_Task objective_
Your answer should consist only of the lines below from the one with "Definition load_byte (a" through the one with "O => Some 0", copied exactly.

_Dataset entries_
== Segment start ==
(* ===== verification/Posix.v ===== *)
(** * The POSIX shim: [runtime/posix/src/fd.c], [sys.c], [posix.c]

    User memory is a finite map from addresses to bytes; touching an address outside
    it is a fault ([None]).  The console is the list of bytes sent to it.  Function
    pointers of a descriptor are functions.  [arm64] selects the branch of the
    conditional compilation: the freestanding ARM64 build or the host build.  The host's
    own [clock_gettime] is not modelled, the system call is its ARM64 branch. *)

From S2P Require Import Prelude Types Generation Task Policy RoundRobin Eevdf Scheduler SchedulerSpec Mmu MmuSpec Timer Console.

Definition EBADF : Z := 9.
Definition EINVAL : Z := 22.
Definition EFAULT : Z := 14.
Definition ENOSYS : Z := 38.
Definition CLOCK_MONOTONIC : Z := 1.

Definition KERNEL_MEM_START : Z := 0x40000000.
Definition KERNEL_MEM_END : Z := 0x40200000.

(** Two's complement readings of a register. *)
Definition s32 (x : Z) : Z := (x + 2 ^ 31) mod 2 ^ 32 - 2 ^ 31.
Definition s64 (x : Z) : Z := (x + 2 ^ 63) mod 2 ^ 64 - 2 ^ 63.

(** ** Memory *)

Definition load_byte (a : Z) (m : gmap Z Z) : option Z := m !! a.
Definition store_byte (a v : Z) (m : gmap Z Z) : option (gmap Z Z) :=
  match m !! a with Some _ => Some (<[a := v]> m) | None => None end.

(** Little-endian 64-bit accesses. *)
Fixpoint load_le (n : nat) (a : Z) (m : gmap Z Z) : option Z :=
  match n with
  | O => Some 0
  | S n' => b ← load_byte a m; r ← load_le n' (a + 1) m; Some (b + 256 * r)
  end.

Fixpoint store_le (n : nat) (a v : Z) (m : gmap Z Z) : option (gmap Z Z) :=
  match n with
  | O => Some m
  | S n' => m ← store_byte a (v mod 256) m; store_le n' (a + 1) (v / 256) m
  end.

Definition load_s64 (a : Z) (m : gmap Z Z) : option Z := v ← load_le 8 a m; Some (s64 v).
Definition store_u64 (a v : Z) (m : gmap Z Z) : option (gmap Z Z) := store_le 8 a (u64 v) m.
(* ===== verification/HostArch.v ===== *)
(** * The host build: [kernel/main/host_arch_stubs.c] and the host side of [sys.c]

    On the host the architecture hooks are stubs over the C library, whose clock is an
    argument: [None] when [clock_gettime] fails.  The hardware tick counter is a variable
    that tests advance by hand. *)

From S2P Require Import Prelude Types Mmu Timer Console Posix.

Record timespec := { tv_sec : Z; tv_nsec : Z }.

(** What [CLOCK_MONOTONIC] of the C library returns. *)
Definition timespec_ok (ts : timespec) : Prop := 0 ≤ tv_sec ts ∧ 0 ≤ tv_nsec ts < 1000000000.

(** ** Architecture hooks *)

Definition host_counter_read (ts : timespec) : Z := u64 (u64 (u64 (tv_sec ts) * 1000000000) + u64 (tv_nsec ts)).
Definition host_counter_frequency : Z := 1000000000.

Record host_timer := { g_host_timer_ticks : Z }.

Definition host_timer_get_ticks (t : host_timer) : Z := g_host_timer_ticks t.
Definition host_timer_tick_step (t : host_timer) : host_timer := {| g_host_timer_ticks := u64 (g_host_timer_ticks t + 1) |}.

Definition host_preempt_is_enabled : bool := true.
Definition host_domain_ttbr0_val (domain : Z) : Z := 0.

(** ** System calls *)

(** [tp->tv_sec = ...; tp->tv_nsec = ...;] *)
Definition store_timespec (tp : Z) (ts : timespec) (io : io_state) : option io_state :=
  m ← store_u64 tp (tv_sec ts) (io_mem io);
  m ← store_u64 (tp + 8) (tv_nsec ts) m;
  Some {| io_mem := m; io_console := io_console io |}.

Definition host_sys_clock_gettime (clk_id tp : Z) (clock : option timespec) (io : io_state) : option (Z * io_state) :=
  if negb (clk_id =? CLOCK_MONOTONIC) then Some (- EINVAL, io) else
  if tp =? 0 then Some (- EFAULT, io) else
  match clock with
  | None => Some (- EINVAL, io)
  | Some ts => io ← store_timespec tp ts io; Some (0, io)
  end.

(** Arguments are checked; nothing sleeps. *)
Definition host_sys_nanosleep (req : Z) (io : io_state) : option Z :=
  if req =? 0 then Some (- EFAULT) else
  nsec ← load_s64 (req + 8) (io_mem io);
  if (nsec <? 0) || (1000000000 <=? nsec) then Some (- EINVAL) else Some 0.

(** ** The two builds agree *)

(** The counter stub and its frequency, as registers. *)
Definition host_hw (ts : timespec) : hw_state :=
  {| hw_reg := λ r, match r with
                    | cntvct_el0 => host_counter_read ts
                    | cntfrq_el0 => host_counter_frequency
                    | _ => 0 end; hw_tlb := [] |}.

Lemma host_counter_exact (ts : timespec) :
  timespec_ok ts → tv_sec ts < 2 ^ 34 → host_counter_read ts = tv_sec ts * 1000000000 + tv_nsec ts.
Proof.
  intros [? ?] ?. unfold host_counter_read.
  rewrite (u64_small (tv_sec ts)), (u64_small (_ * _)), (u64_small (tv_nsec ts)), u64_small by (unfold is_u64; lia). done.
Qed.

(** The ARM64 conversion from counter to seconds and nanoseconds, on the host's counter,
    gives back what the host's clock said: both builds store the same time. *)
Lemma host_clock_agrees (tp : Z) (ts : timespec) (io : io_state) :
  timespec_ok ts → tv_sec ts < 2 ^ 34 → kernel_pointer true tp = false →
  host_sys_clock_gettime CLOCK_MONOTONIC tp (Some ts) io = lettuce_kernel_sys_clock_gettime CLOCK_MONOTONIC tp (host_hw ts) io.
Proof.
  intros Hts Hmax Hk. unfold host_sys_clock_gettime, lettuce_kernel_sys_clock_gettime. rewrite Hk.
  destruct (negb _); [done|]. destruct (tp =? 0); [done|].
  change (lettuce_arch_counter_read (host_hw ts)) with (host_counter_read ts).
  change (lettuce_arch_counter_frequency (host_hw ts)) with 1000000000. cbn [Z.eqb].
  rewrite host_counter_exact by done. destruct Hts as [Hs Hn].
  assert ((tv_sec ts * 1000000000 + tv_nsec ts) / 1000000000 = tv_sec ts) as -> by (Z.to_euclidean_division_equations; lia).
  assert ((tv_sec ts * 1000000000 + tv_nsec ts) mod 1000000000 = tv_nsec ts) as -> by (Z.to_euclidean_division_equations; lia).
  rewrite u64_small by (unfold is_u64; lia). rewrite Z.div_mul by lia. unfold store_timespec.
  destruct (store_u64 tp _ _) as [m|]; cbn [mbind option_bind]; [|done].
  by destruct (store_u64 (tp + 8) _ m).
Qed.

(** A sleep the host accepts is one the ARM64 build accepts, with the same argument
    checks. *)
Lemma host_nanosleep_checks (req nsec : Z) (io : io_state) :
  req ≠ 0 → load_s64 (req + 8) (io_mem io) = Some nsec →
  host_sys_nanosleep req io = Some (if decide (0 ≤ nsec < 1000000000) then 0 else - EINVAL).
Proof.
  intros Hreq Hn. unfold host_sys_nanosleep. rewrite (proj2 (Z.eqb_neq req 0)), Hn by done. cbn [mbind option_bind].
  case_decide; destruct (Z.ltb_spec nsec 0), (Z.leb_spec 1000000000 nsec); cbn; done || lia.
Qed.

Example host_clock_example :
  (λ r, (r.1, load_s64 0x41000000 (io_mem r.2), load_s64 0x41000008 (io_mem r.2))) <$>
    host_sys_clock_gettime CLOCK_MONOTONIC 0x41000000 (Some {| tv_sec := 3; tv_nsec := 7 |}) demo_io = Some (0, Some 3, Some 7).
Proof. reflexivity. Qed.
== Segment end ==
_Result of the exercise_
Definition load_byte (a : Z) (m : gmap Z Z) : option Z := m !! a.
Definition store_byte (a v : Z) (m : gmap Z Z) : option (gmap Z Z) :=
  match m !! a with Some _ => Some (<[a := v]> m) | None => None end.

(** Little-endian 64-bit accesses. *)
Fixpoint load_le (n : nat) (a : Z) (m : gmap Z Z) : option Z :=
  match n with
  | O => Some 0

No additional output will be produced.